IDFC First Bank Limited

The investment thesis in IDFC First bank rests on superimposing the retail lending model of CapF with the retail liabilities franchise of a bank (Retail CASA + Deposits). One of the critical aspects here is that of credit risks, and how the company manages its credit risks. I analyze the Gross Yields, NIMs, Provisions+Write-Offs, NIM-(Provisions+WriteOffs) for IDFC First bank and Bajaj Finance. All data is taken from their Annual Reports. Data for IDFC First bank uses Capital First data from 2013 to 2018. Hence, the AUMs will be much smaller than the 2019 AUM (blended book of IDFC bank and Capital First).

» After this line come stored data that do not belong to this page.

Lemma scrape_error_origin_witness :
  "foo" = "foo" /\ "foo" <> EmptyString /\
  fst (ScrapeDocumentation maxDepth (serving pageTable) "u" "foo")
  = [Targeted; Fallback].
Proof.
  apply (scrape_error_origin (serving pageTable) "u" "foo" (FunctionNotFound "foo")).
  reflexivity.
Defined.

(** When a symbol is asked for and the call succeeds without a second
    pass, the text returned contains the symbol. *)
Theorem first_pass_success_mentions (web : Web) (docURL funcName content : string) :
  funcName <> EmptyString ->
  fst (ScrapeDocumentation maxDepth web docURL funcName) = [Targeted] ->
  snd (ScrapeDocumentation maxDepth web docURL funcName) = Ok content ->
  Contains content funcName = true.
Proof.
  intros Hne. unfold ScrapeDocumentation, needsSecondPass, finish.
  destruct (negb (ParseRequestURI web docURL)); [discriminate|].
  destruct (Visit web Targeted docURL) as [doc|]; [|discriminate].
  apply String.eqb_neq in Hne. rewrite Hne. cbn [negb andb].
  destruct (Contains (firstPass maxDepth doc funcName) funcName) eqn:Hc;
    cbn [negb].
  - cbn [fst snd]. intros _.
    destruct (firstPass maxDepth doc funcName =? EmptyString); [discriminate|].
    intros H. inversion H. subst. exact Hc.
  - destruct (Visit web Fallback docURL); cbn [fst]; discriminate.
Qed.

Lemma first_pass_success_mentions_witness :
  Contains (firstPass maxDepth pageDocs "foo") "foo" = true.
Proof.
  apply (first_pass_success_mentions (serving pageDocs) "u" "foo");
    [discriminate | reflexivity | reflexivity].
Defined.

(** On an element whose text does not contain the symbol,
    [extractRelevantSection] returns the empty string: neither the
    element nor anything below it is a function container. *)
Theorem relevant_section_needs_mention (s : Selection) (funcName : string) :
  Contains (Text s) funcName = false ->
  extractRelevantSection maxDepth s funcName = EmptyString.
Proof.
  intros Hc.
  assert (isFunctionContainer s funcName = false) as Hs
      by (unfold isFunctionContainer; now rewrite Hc).
  rewrite (extractRelevantSection_below maxDepth s funcName Hs).
  unfold sectionsBelow. rewrite filter_none; [reflexivity|].
  intros d Hd. unfold yields.
  assert (isFunctionContainer d funcName = false) as ->; [|reflexivity].
  unfold isFunctionContainer.
  rewrite (Contains_false_part (Text d) (Text s) funcName); [reflexivity| |exact Hc].
  apply descendant_text_Infix, Hd.
Qed.

Lemma relevant_section_needs_mention_witness :
  extractRelevantSection maxDepth divWithCode "bar" = EmptyString.
Proof. apply (relevant_section_needs_mention divWithCode "bar"). reflexivity. Defined.

(** For an element that is no function container itself, the result is
    made of the sections of the function containers below it, in document
    order, each followed by a blank line; it is empty exactly when none
    below it yields a section. *)
Theorem relevant_section_of_descendants (s : Selection) (funcName : string) :
  isFunctionContainer s funcName = false ->
  extractRelevantSection maxDepth s funcName =
    concatAll
      (map (fun c => extractFunctionSection maxDepth c funcName 0 ++ LF ++ LF)
           (filter (fun c => isFunctionContainer c funcName
                             && negb (extractFunctionSection maxDepth c funcName 0
                                      =? EmptyString))
                   (descendants (selNode s)))) /\
  (extractRelevantSection maxDepth s funcName = EmptyString <->
   forall c, In c (descendants (selNode s)) ->
             isFunctionContainer c funcName = true ->
             extractFunctionSection maxDepth c funcName 0 = EmptyString).
Proof.
  intros Hs. rewrite (extractRelevantSection_below maxDepth s funcName Hs).
  split; [reflexivity|]. unfold sectionsBelow, yields.
  induction (descendants (selNode s)) as [|c l IH]; cbn [filter].
  - split; [intros _ c [] | reflexivity].
  - destruct (isFunctionContainer c funcName) eqn:Hc; cbn [andb].
    + destruct (String.eqb_spec (extractFunctionSection maxDepth c funcName 0)
                                EmptyString) as [He|He]; cbn [negb].
      * rewrite IH. split.
        -- intros H x [<-|Hx] Hx'; auto.
        -- intros H x Hx. apply H. right. exact Hx.
      * cbn [map concatAll]. split.
        -- intros H. apply append_eq_nil in H. destruct H as [H _].
           apply append_eq_nil in H. destruct H as [H _]. contradiction.
        -- intros H. exfalso. apply He. apply H; [left; reflexivity | exact Hc].
    + rewrite IH. split.
      * intros H x [<-|Hx] Hx'; [congruence | auto].
      * intros H x Hx. apply H. right. exact Hx.
Qed.

Lemma relevant_section_of_descendants_witness :
  extractRelevantSection maxDepth divMentioning "foo" =
    concatAll
      (map (fun c => extractFunctionSection maxDepth c "foo" 0 ++ LF ++ LF)
           (filter (fun c => isFunctionContainer c "foo"
                             && negb (extractFunctionSection maxDepth c "foo" 0
                                      =? EmptyString))
                   (descendants (selNode divMentioning)))) /\
  (extractRelevantSection maxDepth divMentioning "foo" = EmptyString <->
   forall c, In c (descendants (selNode divMentioning)) ->
             isFunctionContainer c "foo" = true ->
             extractFunctionSection maxDepth c "foo" 0 = EmptyString).
Proof.
  apply (relevant_section_of_descendants divMentioning "foo"). reflexivity.
Defined.

(** In the sample, the block is no container, and the heading below it
    is: its section is what is extracted. *)
Example divMentioning_section :
  extractRelevantSection maxDepth divMentioning "foo"
  = "<h3>foo and bar</h3>" ++ LF ++ "see foo" ++ LF ++ LF ++ LF.
Proof. reflexivity. Qed.

(** The three ways to be a function container, and no other: the text
    contains the symbol, and the element is a heading, or one of its
    naming attributes is the symbol or a decorated form of it, or it is a
    [section], [div] or [article] with a heading below it whose trimmed
    text is the symbol. *)
Theorem function_container_iff (s : Selection) (funcName : string) :
  isFunctionContainer s funcName = true <->
  Contains (Text s) funcName = true /\
  (isHeadingElement s = true \/
   (exists key, In key namingAttributes /\
                (namesFunction (Attr s key) funcName \/
                 namesFunction (ToLower (Attr s key)) funcName)) \/
   ((NodeName s = "section" \/ NodeName s = "div" \/ NodeName s = "article") /\
    exists h, In h (descendants (selNode s)) /\
              isHeadingElement h = true /\
              TrimSpace (Text h) = funcName)).
Proof.
  rewrite <- relevantAttrs_names_iff, <- exact_heading_iff.
  unfold isFunctionContainer.
  destruct (Contains (Text s) funcName); cbn [negb].
  2:{ split; [discriminate | intros [H _]; discriminate H]. }
  destruct (isHeadingElement s).
  { split; auto. }
  destruct (existsb (fun attr => attrNamesFunction attr funcName) (relevantAttrs s)).
  { split; auto. }
  rewrite fold_flag. cbn [orb].
  assert ((NodeName s =? "section") || (NodeName s =? "div")
          || (NodeName s =? "article") = true <->
          NodeName s = "section" \/ NodeName s = "div" \/ NodeName s = "article")
    as Hn.
  { rewrite !orb_true_iff, !String.eqb_eq. tauto. }
  destruct ((NodeName s =? "section") || (NodeName s =? "div")
            || (NodeName s =? "article")).
  - split.
    + intros H. split; [reflexivity|]. right; right. split; [|exact H].
      apply Hn. reflexivity.
    + intros [_ [H|[H|[_ H]]]]; [discriminate H | discriminate H | exact H].
  - split; [discriminate|].
    intros [_ [H|[H|[H _]]]]; [discriminate H | discriminate H |].
    apply Hn in H. discriminate H.
Qed.

(** A heading has a level from 1 to 6, and anything else has level 0. *)
Theorem heading_levels (s : Selection) :
  (isHeadingElement s = true <->
   (1 <= getHeadingLevel s <= 6)%Z) /\
  (isHeadingElement s = false <-> getHeadingLevel s = 0%Z).
Proof.
  unfold isHeadingElement, getHeadingLevel.
  destruct (NodeName s =? "h1"); [cbn; split; split; intros; (lia || discriminate || reflexivity)|].
  destruct (NodeName s =? "h2"); [cbn; split; split; intros; (lia || discriminate || reflexivity)|].
  destruct (NodeName s =? "h3"); [cbn; split; split; intros; (lia || discriminate || reflexivity)|].
  destruct (NodeName s =? "h4"); [cbn; split; split; intros; (lia || discriminate || reflexivity)|].
  destruct (NodeName s =? "h5"); [cbn; split; split; intros; (lia || discriminate || reflexivity)|].
  destruct (NodeName s =? "h6"); cbn; split; split; intros;
    (lia || discriminate || reflexivity).
Qed.
(** * intel-ipmi-oem: the sensor and SDR command handlers of sensorcommands.cpp

    A shallow embedding of [src/sensorcommands.cpp]: the threshold and
    topology watchers, the sensor map cache, Get Sensor Reading, Set and Get
    Sensor Thresholds, Get Sensor Event Enable and Event Status, Get SDR
    Repository Info, Reserve SDR Repository and Get SDR, followed by the
    properties proved about them.

    Conventions.
    - Fixed-width integers are [Z] with the wrap-around written out
      ([uint8_t], [uint16_t], [size_t]).
    - [double] is the kernel's binary64 [float].
    - [std::map] / [flat_map] objects that are only searched are [gmap]s;
      the sensor tree, which is iterated in key order, is an association
      list in iteration order.
    - File-scope and function-static variables are the fields of [State];
      every handler is a function of the state in the [Handler] monad.
    - Functions, types and constants that the file takes from headers that
      are not part of the sources at hand are the fields of [Platform]. *)

From Stdlib Require Import ZArith List String Ascii Bool Lia.
From Stdlib Require Import Floats Uint63.
From stdpp Require Import gmap strings list fin_maps.

Local Open Scope Z_scope.

(** ** Machine integers *)

Definition uint8_t (z : Z) : Z := z mod 2 ^ 8.
Definition uint16_t (z : Z) : Z := z mod 2 ^ 16.

(** Conversion of a C++ [int] to [double] (exact below 2^53). *)
Definition double_of_int (z : Z) : float :=
  if z <? 0 then PrimFloat.opp (PrimFloat.of_uint63 (Uint63.of_Z (- z)))
  else PrimFloat.of_uint63 (Uint63.of_Z z).

(** ** Completion codes

    Modelled from the spec: the completion codes are declared in
    ipmid/api.h, outside the sources; the values are those of the IPMI
    specification ("invalid reservation id", "request data length invalid",
    "invalid field request", "response error"). *)

Definition ipmi_ret_t := Z.
Definition IPMI_CC_OK : ipmi_ret_t := 0x00.
Definition IPMI_CC_INVALID_RESERVATION_ID : ipmi_ret_t := 0xC5.
Definition IPMI_CC_REQ_DATA_LEN_INVALID : ipmi_ret_t := 0xC7.
Definition IPMI_CC_INVALID_FIELD_REQUEST : ipmi_ret_t := 0xCC.
Definition IPMI_CC_RESPONSE_ERROR : ipmi_ret_t := 0xCE.

(** [ipmi::RspType<...>]: an error completion code without payload, or
    success with the payload. *)
Inductive RspType (A : Type) : Type :=
| response (cc : ipmi_ret_t)
| responseSuccess (a : A).
Arguments response {A} cc.
Arguments responseSuccess {A} a.

Definition responseInvalidReservationId {A} : RspType A :=
  response IPMI_CC_INVALID_RESERVATION_ID.
Definition responseInvalidFieldRequest {A} : RspType A :=
  response IPMI_CC_INVALID_FIELD_REQUEST.
Definition responseResponseError {A} : RspType A :=
  response IPMI_CC_RESPONSE_ERROR.

(** ** D-Bus values and the sensor maps *)

(** Modelled from the spec: [DbusVariant] is declared in commandutils.hpp,
    which is not among the sources; the backend store holds booleans,
    integers, doubles and strings as property values. *)
Inductive DbusVariant : Type :=
| VariantString (s : string)
| VariantBool (b : bool)
| VariantInt (z : Z)
| VariantDouble (d : float).

(** [std::map<std::string, DbusVariant>]: the properties of one interface. *)
Abbreviation PropertyMap := (gmap string DbusVariant).
(** [SensorMap]: interface name to properties. *)
Abbreviation SensorMap := (gmap string (gmap string DbusVariant)).
(** [ManagedObjectType]: object path to [SensorMap]. *)
Abbreviation ManagedObjectType := (gmap string (gmap string (gmap string DbusVariant))).
(** [SensorSubTree]: object path to (connection to interface names), in
    iteration (key) order. *)
Definition SensorSubTree : Type := list (string * list (string * list string)).

Definition sensorMapUpdatePeriod : Z := 2.

(** [std::chrono::steady_clock] counts nanoseconds; [duration_cast<seconds>]
    truncates towards zero. *)
Definition duration_cast_seconds (ticks : Z) : Z := Z.quot ticks 1000000000.

(** ** Linearization attributes (out-parameters of getSensorAttributes) *)

Record SensorAttributes : Type := {
  mValue : Z;   (* int16_t *)
  rExp : Z;     (* int8_t *)
  bValue : Z;   (* int16_t *)
  bExp : Z;     (* int8_t *)
  bSigned : bool
}.

(** ** SDR records

    Modelled from the spec: the record structs are declared in
    sensorhandler.hpp, outside the sources. The fields are those the source
    assigns, in the order and widths of the fixed-layout full sensor record
    and FRU device locator record of IPMI v2.0 (packed, 64 and 32 bytes);
    the properties that depend on the sizes say so. *)

Definition FULL_RECORD_ID_STR_MAX_LENGTH : nat := 16.
Definition FRU_RECORD_DEVICE_ID_MAX_LENGTH : nat := 16.

Record SensorDataRecordHeader : Type := {
  record_id_lsb : Z;
  record_id_msb : Z;
  sdr_version : Z;
  record_type : Z;
  record_length : Z
}.

Record SensorDataRecordKey : Type := {
  owner_id : Z;
  owner_lun : Z;
  sensor_number : Z
}.

Record SensorDataFullRecordBody : Type := {
  entity_id : Z;
  entity_instance : Z;
  sensor_initialization : Z;
  sensor_capabilities : Z;
  sensor_type : Z;
  event_reading_type : Z;
  supported_assertions : Z * Z;
  supported_deassertions : Z * Z;
  discrete_reading_setting_mask : Z * Z;
  sensor_units_1 : Z;
  sensor_units_2_base : Z;
  sensor_units_3_modifier : Z;
  linearization : Z;
  m_lsb : Z;
  m_msb_and_tolerance : Z;
  b_lsb : Z;
  b_msb_and_accuracy_lsb : Z;
  accuracy_and_sensor_direction : Z;
  r_b_exponents : Z;
  analog_characteristic_flags : Z;
  nominal_reading : Z;
  normal_max : Z;
  normal_min : Z;
  sensor_max : Z;
  sensor_min : Z;
  upper_nonrecoverable_threshold : Z;
  upper_critical_threshold : Z;
  upper_noncritical_threshold : Z;
  lower_nonrecoverable_threshold : Z;
  lower_critical_threshold : Z;
  lower_noncritical_threshold : Z;
  positive_threshold_hysteresis : Z;
  negative_threshold_hysteresis : Z;
  reserved : Z;                     (* uint16_t *)
  oem_reserved : Z;
  id_string_info : Z;
  id_string : list Z                (* char[FULL_RECORD_ID_STR_MAX_LENGTH] *)
}.

Record SensorDataFullRecord : Type := {
  header : SensorDataRecordHeader;
  key : SensorDataRecordKey;
  body : SensorDataFullRecordBody
}.

Record SensorDataFruRecordKey : Type := {
  deviceAddress : Z;
  fruID : Z;
  accessLun : Z;
  channelNumber : Z
}.

Record SensorDataFruRecordBody : Type := {
  fru_reserved : Z;
  deviceType : Z;
  deviceTypeModifier : Z;
  entityID : Z;
  entityInstance : Z;
  oem : Z;
  deviceIDLen : Z;
  deviceID : list Z                 (* char[FRU_RECORD_DEVICE_ID_MAX_LENGTH] *)
}.

Record SensorDataFruRecord : Type := {
  fru_header : SensorDataRecordHeader;
  fru_key : SensorDataFruRecordKey;
  fru_body : SensorDataFruRecordBody
}.

(** A [char[n]] member occupies exactly [n] bytes. *)
Definition char_array (n : nat) (l : list Z) : list Z :=
  take n (map uint8_t l ++ replicate n 0).

Definition header_bytes (h : SensorDataRecordHeader) : list Z :=
  map uint8_t
    [record_id_lsb h; record_id_msb h; sdr_version h; record_type h;
     record_length h].

Definition key_bytes (k : SensorDataRecordKey) : list Z :=
  map uint8_t [owner_id k; owner_lun k; sensor_number k].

Raw Data for Bajaj Finance:

Field/Year 2020 2019 2018 2017 2016 2015 2014 2013
Provisions + Write-offs (cr) 3929 1501 1045 803 543 384 258 182
Total AUM (cr) 147153 110000 84033 60023 44229 32410 24061 17517
Interest Earned (cr) 22970 16348 13442 9966 7304 5381 4031 3092
Interest Expended (cr) 9475 6623 4634 3803 2926 2248 1573 1205
NIM 0.091 0.088 0.147 0.102 0.098 0.096 0.102 0.107
Gross Yield (cr) 0.156 0.148 0.159 0.166 0.165 0.166 0.167 0.176
Provisions + Write-offs / AUM (cr) 0.026 0.013 0.012 0.013 0.012 0.011 0.01 0.01
NIM - Provisions / AUM 0.065 0.074 0.135 0.089 0.086 0.084 0.091 0.097

Raw Data for IDFC First bank:

Field/Year 2020 2019 2018 2017 2016 2015 2014 2013
Provisions + Write-offs (cr) 4800 195 642 453 236 105 49 22
Total AUM (cr) 107000 110000 26997 19824 16041 11975 9579 7510
Interest Earned (cr) 15867 11948 3770 2772 1882 1424 1053 800
Interest Expended (cr) 10000 8749 1382 1160 897 787 647 483
NIM 0.054 0.029 0.088 0.081 0.061 0.053 0.042 0.042
Gross Yield (cr) 0.148 0.108 0.139 0.139 0.117 0.118 0.1099 0.106
Provisions + Write-offs / AUM (cr) 0.044 0.0017 0.023 0.022 0.0147 0.0087 0.0051 0.0029
NIM - Provisions / AUM 0.0099 0.027 0.064 0.058 0.046 0.044 0.037 0.039

Some observations from this data + trends:

  1. Bajaj finance’s provisions + Write offs (net credit losses) have been inching up over the years. From ~1% in 2013 to ~1.3% in 2019 and 2.6% in 2020. In the meanwhile their NIMs have been coming down, as they have expanded the assets to lower yielding ones, over the years. From ~10.5-11% in 2013 to ~9% in 2020. Hence, their (NIM - Net credit losses) has shrunk from ~10% in 2013 to ~6.5% in 2020.
  2. The merger happened in 2019. Capital first’s NIMs expanded sharply from 4% in 2013 to ~9% in 2018. Post merger, the NIMs came down due to large low-yielding infra book of IDFC bank. NIMs have started to expand again in 2020, reaching 5.5% in 2020. Annualized NIM in Q1-FY21 is 6% (source Q1-FY21 results). The Gross yields have expanded from 10.5% in 2013 to ~15% in 2020. This is despite having a large portion of loan book in infra and corporate loans. When the infra book is driven down to 0, the gross yields would expand even more. The Net Credit Losses have expanded from < 0.5% in 2013 to ~2.5% pre-merger (2018). However, the NIMs have expanded much faster, meaning that by taking incremental risks, they created higher values. (Lend to riskier segments at higher rates, resulting in higher write offs, but price the product appropriately to absorb the credit losses). The NCLs have been rather odd in last 2 years due to several one-offs (including a few tax related ones). The NCLs will be a key monitorable going forward, specially the relation to NIMs. As long as NCLs expand slower than NIMs, the bank is creating value. It’ll be interesting to observe how the NCLs turn out after the book goes out of moratorium period. One thing which should help the NIMs are the falling Deposit rates for TD (which are still one of highest in the industry by a reasonable margin).

PS: I’ve compared IDFC First to Bajaj finance because both have a very similar lending profile. Also because first 6 years of data is for Capital First which was also an NBFC.